(* ===== verification/Cognition.v ===== *)
(** The engine of the reasoning plugin, [plugins/rlm/cognition/src/engine.rs]:
    a state machine over jobs, observations and model sessions that turns
    one event at a time into drafts of new events.

    An operation is a state transformer that panics on a failed [unwrap], a
    missing index or an assignment to a field of a value that is no object. *)
From stdpp Require Import base tactics option list strings sorting.
From Stdlib Require Import ZArith NArith Lia Ascii.
From S2P Require Import Prelude Event Utf8 Json CognitionText Compaction CognitionData CognitionBase.

(** ** The state *)

(** A step of the engine; [None] when it panics. *)
Definition Eng (A : Type) : Type := Engine → option (A * Engine).
Definition en_ret {A} (a : A) : Eng A := λ e, Some (a, e).
Definition en_panic {A} : Eng A := λ _, None.
Definition en_bind {A B} (m : Eng A) (k : A → Eng B) : Eng B := λ e,
  match m e with
  | Some (a, e) => k a e
  | None => None
  end.
Notation "'let^' x := m 'in' k" := (en_bind m (fun x => k))
  (at level 10, x pattern, m at level 100, k at level 200).
Notation "'do^' m ; k" := (en_bind m (fun _ => k))
  (at level 10, m at level 100, k at level 200).

Definition en_get : Eng Engine := λ e, Some (e, e).
Definition en_update (f : Engine → Engine) : Eng unit := λ e, Some (tt, f e).
(** [o.unwrap()]. *)
Definition en_unwrap {A} (o : option A) : Eng A := λ e, a ← o; Some (a, e).

Definition on_jobs (f : list (string * Job) → list (string * Job)) : Eng unit :=
  en_update (λ e, set_e_jobs (f (e_jobs e)) e).
Definition on_tasks (f : list (string * Task) → list (string * Task)) : Eng unit :=
  en_update (λ e, set_e_tasks (f (e_tasks e)) e).
Definition on_inbox (f : list (string * Observation) → list (string * Observation)) : Eng unit :=
  en_update (λ e, set_e_inbox (f (e_inbox e)) e).
Definition on_calls (f : list (string * string) → list (string * string)) : Eng unit :=
  en_update (λ e, set_e_calls (f (e_calls e)) e).
Definition on_budgets (f : list (string * N) → list (string * N)) : Eng unit :=
  en_update (λ e, set_e_budgets (f (e_budgets e)) e).
Definition on_queue (f : list string → list string) : Eng unit :=
  en_update (λ e, set_e_queue (f (e_queue e)) e).

(** [self.tasks[session]], [self.tasks.get_mut(session).unwrap()] and the
    like. *)
Definition task_at (session : string) : Eng Task :=
  let^ e := en_get in en_unwrap (map_get session (e_tasks e)).
Definition job_at (id : string) : Eng Job :=
  let^ e := en_get in en_unwrap (map_get id (e_jobs e)).
Definition observation_at (id : string) : Eng Observation :=
  let^ e := en_get in en_unwrap (map_get id (e_inbox e)).
Definition task_mut (session : string) (f : Task → Task) : Eng unit :=
  let^ t := task_at session in on_tasks (map_insert session (f t)).
Definition job_mut (id : string) (f : Job → Job) : Eng unit :=
  let^ j := job_at id in on_jobs (map_insert id (f j)).
Definition observation_mut (id : string) (f : Observation → Observation) : Eng unit :=
  let^ o := observation_at id in on_inbox (map_insert id (f o)).
Definition job_if (id : string) (f : Job → Job) : Eng unit := on_jobs (map_update id f).
(** ** The working set *)

(** What a batch names: the jobs, sessions and observations that its payloads
    and the requests they answer point at, the observations it delivers, and
    the receipts of its results. *)
Record Named : Type := mkNamed {
  n_jobs : list string;
  n_sessions : list string;
  n_observations : list string;
  n_arrived : list string;
  n_results : list string;
}.

Section view.
Context (x : Engine) (n : Named).

(** The sessions a delivery starts from: the first four that wait for a turn,
    those with a model call in flight, and those named. *)
Definition view_queue : list string := List.filter (λ s, has_key s (e_tasks x)) (e_queue x).
Definition view_seeds : list string := take 4 view_queue ++ (e_calls x).*2 ++ n_sessions n.
Definition view_jobs : list string :=
  n_jobs n ++ omap (λ s, t_root <$> map_get s (e_tasks x)) view_seeds.
Definition view_sessions : list string :=
  view_seeds ++ (List.filter (λ '(_, t), str_mem (t_root t) view_jobs) (e_tasks x)).*1.
Definition view_observations : list string :=
  n_observations n ++ n_arrived n ++
  flat_map (λ s, match map_get s (e_tasks x) with
                 | Some t => t_origin t :: option_list (t_association t)
                 | None => []
                 end) view_seeds ++
  flat_map (λ '(_, j), take 8 (j_sources j)) (map_retain (λ k _, str_mem k view_jobs) (e_jobs x)).

(** An observation whose value was forgotten is read only when it arrives
    again. *)
Definition view_inbox (k : string) (o : Observation) : bool :=
  str_mem k view_observations && (negb (is_null (o_value o)) || str_mem k (n_arrived n)).

(** [load]: the engine a delivery works on.  What is stored is an engine whose
    unserialized fields are the defaults.  The ids a batch names are arbitrary
    here; the byte limits, which end a load with an error, and the records over
    their size bound, of which only the index is read, are left out; the
    summaries kept for routing are added by steps below. *)
Definition load_view : Engine :=
  mkEngine [] [] [] true [] (map_retain (λ k _, str_mem k (n_results n)) (e_seen_results x)) false
    (map_retain (λ k _, str_mem k view_jobs) (e_jobs x)) (map_retain view_inbox (e_inbox x)) view_queue
    (e_now_ms x) (e_sequence x) (map_retain (λ s _, str_mem s view_sessions) (e_tasks x)) (e_calls x)
    (map_retain (λ k _, str_mem k view_jobs || str_mem k view_sessions) (e_budgets x)).
End view.

(** [record_changes], applied to one field: the records the delivery holds at
    its end are set, and those it loaded and holds no more are deleted. *)
Definition written {V} (stored before after : list (string * V)) : list (string * V) :=
  foldr (λ '(k, v), map_insert k v) (map_retain (λ k _, negb (has_key k before)) stored) after.
Definition write_back (x before after : Engine) : Engine :=
  mkEngine [] [] [] false [] (written (e_seen_results x) (e_seen_results before) (e_seen_results after)) false
    (written (e_jobs x) (e_jobs before) (e_jobs after)) (written (e_inbox x) (e_inbox before) (e_inbox after))
    (e_queue after) (e_now_ms after) (e_sequence after)
    (written (e_tasks x) (e_tasks before) (e_tasks after)) (written (e_calls x) (e_calls before) (e_calls after))
    (written (e_budgets x) (e_budgets before) (e_budgets after)).

Section written.
Context {V : Type} (stored before : list (string * V)).
Context (Hstored : fields_sorted stored = true).

Lemma written_get after k : map_get k (written stored before after) =
  match map_get k after with Some v => Some v | None => if has_key k before then None else map_get k stored end.
Proof.
  unfold written. induction after as [|[a v] l IH]; simpl.
  - rewrite map_get_retain by done. destruct (map_get k stored), (has_key k before); done.
  - rewrite map_get_insert, IH. by destruct (String.eqb k a).
Qed.

Lemma written_sorted after : fields_sorted (written stored before after) = true.
Proof.
  unfold written. induction after as [|[a v] l IH]; simpl; [by apply fields_sorted_retain|].
  by apply fields_sorted_insert.
Qed.

Lemma written_count p after : count p (written stored before after) ≤
  count p after + count p (map_retain (λ k _, negb (has_key k before)) stored).
Proof.
  unfold written. induction after as [|[a v] l IH]; simpl; [done|].
  etrans; [apply count_insert|]. unfold count in *. simpl. destruct (p v); simpl; lia.
Qed.
End written.

(** ** Steps *)

Section run.
Context {SJ : SerdeJson} {CL : CognitionLibs} {SD : SummaryDecoder}.
Context (config : CognitionConfig).

(** The engine at the time and the position of an event. *)
Definition at_event (now_ms : Z) (sequence : N) (e : Engine) : Engine :=
  set_e_sequence sequence (set_e_now_ms now_ms e).

(** What the plugin notes of the provenance of a summary. *)
Inductive provenance_note : Eng unit → Prop :=
  | note_begin_compaction call : provenance_note (begin_compaction_provenance call)
  | note_compaction_error call error : provenance_note (set_compaction_provenance_error call error)
  | note_compaction_verified call : provenance_note (set_compaction_provenance_verified call)
  | note_begin_checkpoint s : provenance_note (begin_checkpoint_provenance s)
  | note_checkpoint_error s error : provenance_note (set_checkpoint_provenance_error s error)
  | note_checkpoint_verified s : provenance_note (set_checkpoint_provenance_verified s).

Context (Hfits : budget_fits (cfg_budget config)).

Section working.
Context {WS : WorkingSet}.

Inductive cognition_step (e : Engine) : Engine → Prop :=
  | step_event now_ms sequence id kind value cause out e' :
      acceptable e id kind value →
      event config id kind value cause (at_event now_ms sequence e) = Some (out, e') → cognition_step e e'
  | step_note m e' : provenance_note m → m e = Some (tt, e') → cognition_step e e'
  | step_retire : cognition_step e (retire e)
  | step_routing_observation o : cognition_step e (add_routing_observation o e)
  | step_routing_job j origin : cognition_step e (add_routing_job j origin e)
  | step_unloaded counts : cognition_step e (set_unloaded_observations counts e).

(** Between events: the invariant, no scheduler running, nothing to recover. *)
Definition idle (e : Engine) : Prop := Inv e ∧ e_scheduling e = false ∧ e_resource_errors e = [].

Lemma idle_update s (f : Task → Task) e : idle e →
  (∀ t, map_get s (e_tasks e) = Some t → kept t (f t)) → idle (set_e_tasks (map_update s f (e_tasks e)) e).
Proof.
  intros (Hi & Hs & He) Hf. split; [|done]. unfold map_update. destruct (map_get s (e_tasks e)) as [t|] eqn:Ht; [|by destruct e].
  destruct (touch_task e s t (f t)) as (Hi1 & _); [done|done|by apply Hf|done].
Qed.

Lemma compacting_idle call (f : Task → Task) e : idle e → (∀ s t, map_get s (e_tasks e) = Some t → kept t (f t)) →
  ∃ e', compacting_call call f e = Some (tt, e') ∧ idle e'.
Proof.
  intros He Hf. unfold compacting_call, en_bind, en_get. destruct (map_get call (e_calls e)) as [s|]; [|by exists e].
  eexists. split; [done|]. apply idle_update; [done|]. intros t Ht. destruct (t_compacting t); [by eapply Hf|].
  destruct He as [Hi _]. destruct (kept_wf e s t Hi Ht). by apply kept_task_refl.
Qed.

Lemma note_idle m e : provenance_note m → idle e → ∃ e', m e = Some (tt, e') ∧ idle e'.
Proof.
  intros Hm He. destruct He as [Hi Hr]. assert (idle e) as He by done.
  destruct Hm; try (apply compacting_idle; [done|intros s' t Ht; plain_kept]);
    (eexists; split; [done|]; apply idle_update; [done|intros t Ht; plain_kept]).
Qed.

Lemma event_idle now_ms sequence id kind value cause e : idle e → acceptable e id kind value →
  ∃ out e', event config id kind value cause (at_event now_ms sequence e) = Some (out, e') ∧ idle e'.
Proof.
  intros (Hi & Hs & He) Hacc. destruct (wp_some _ _ _ (wp_event config Hfits id kind value cause (at_event now_ms sequence e)
    Hi Hs He (mild_acceptable e (at_event now_ms sequence e) _ _ _ ltac:(by split) Hacc))) as (out & e' & E & Hf).
  exists out, e'. split; [done|]. destruct Hf as (Hi' & Hs' & He'). split; [done|]. cbn in Hs', He'. split; congruence.
Qed.

Lemma steps_idle e e' : rtc cognition_step e e' → idle e → idle e'.
Proof.
  induction 1 as [|e0 e1 e2 Hst _ IH]; [done|]. intros H0. apply IH.
  destruct Hst as [now sequence id kind value cause out e' Hacc Hev|m e' Hm Hst| |o|j origin|counts].
  - destruct (event_idle now sequence id kind value cause e0 H0 Hacc) as (out' & e'' & E & Hx). congruence.
  - destruct (note_idle m e0 Hm H0) as (e'' & E & Hx). congruence.
  - destruct H0 as (Hi & Hs & He). destruct (retire_ok e0 Hi) as (Hi' & E1 & E2). split; [done|]. split; congruence.
  - done.
  - done.
  - done.
Qed.
End working.

(** ** Deliveries *)

(** Of all that is stored nothing is outside. *)
#[local] Instance whole : WorkingSet := mkWorkingSet (λ _, True) (λ _, False).

Section delivery.
Context (x : Engine).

■ What needs to be done
The first line of the records and every line down to the line with "(fun x => k))" must be quoted exactly; leave out all else.

■ Expected answer
(* ===== verification/Cognition.v ===== *)
(** The engine of the reasoning plugin, [plugins/rlm/cognition/src/engine.rs]:
    a state machine over jobs, observations and model sessions that turns
    one event at a time into drafts of new events.

    An operation is a state transformer that panics on a failed [unwrap], a
    missing index or an assignment to a field of a value that is no object. *)
From stdpp Require Import base tactics option list strings sorting.
From Stdlib Require Import ZArith NArith Lia Ascii.
From S2P Require Import Prelude Event Utf8 Json CognitionText Compaction CognitionData CognitionBase.

(** ** The state *)

(** A step of the engine; [None] when it panics. *)
Definition Eng (A : Type) : Type := Engine → option (A * Engine).
Definition en_ret {A} (a : A) : Eng A := λ e, Some (a, e).
Definition en_panic {A} : Eng A := λ _, None.
Definition en_bind {A B} (m : Eng A) (k : A → Eng B) : Eng B := λ e,
  match m e with
  | Some (a, e) => k a e
  | None => None
  end.
Notation "'let^' x := m 'in' k" := (en_bind m (fun x => k))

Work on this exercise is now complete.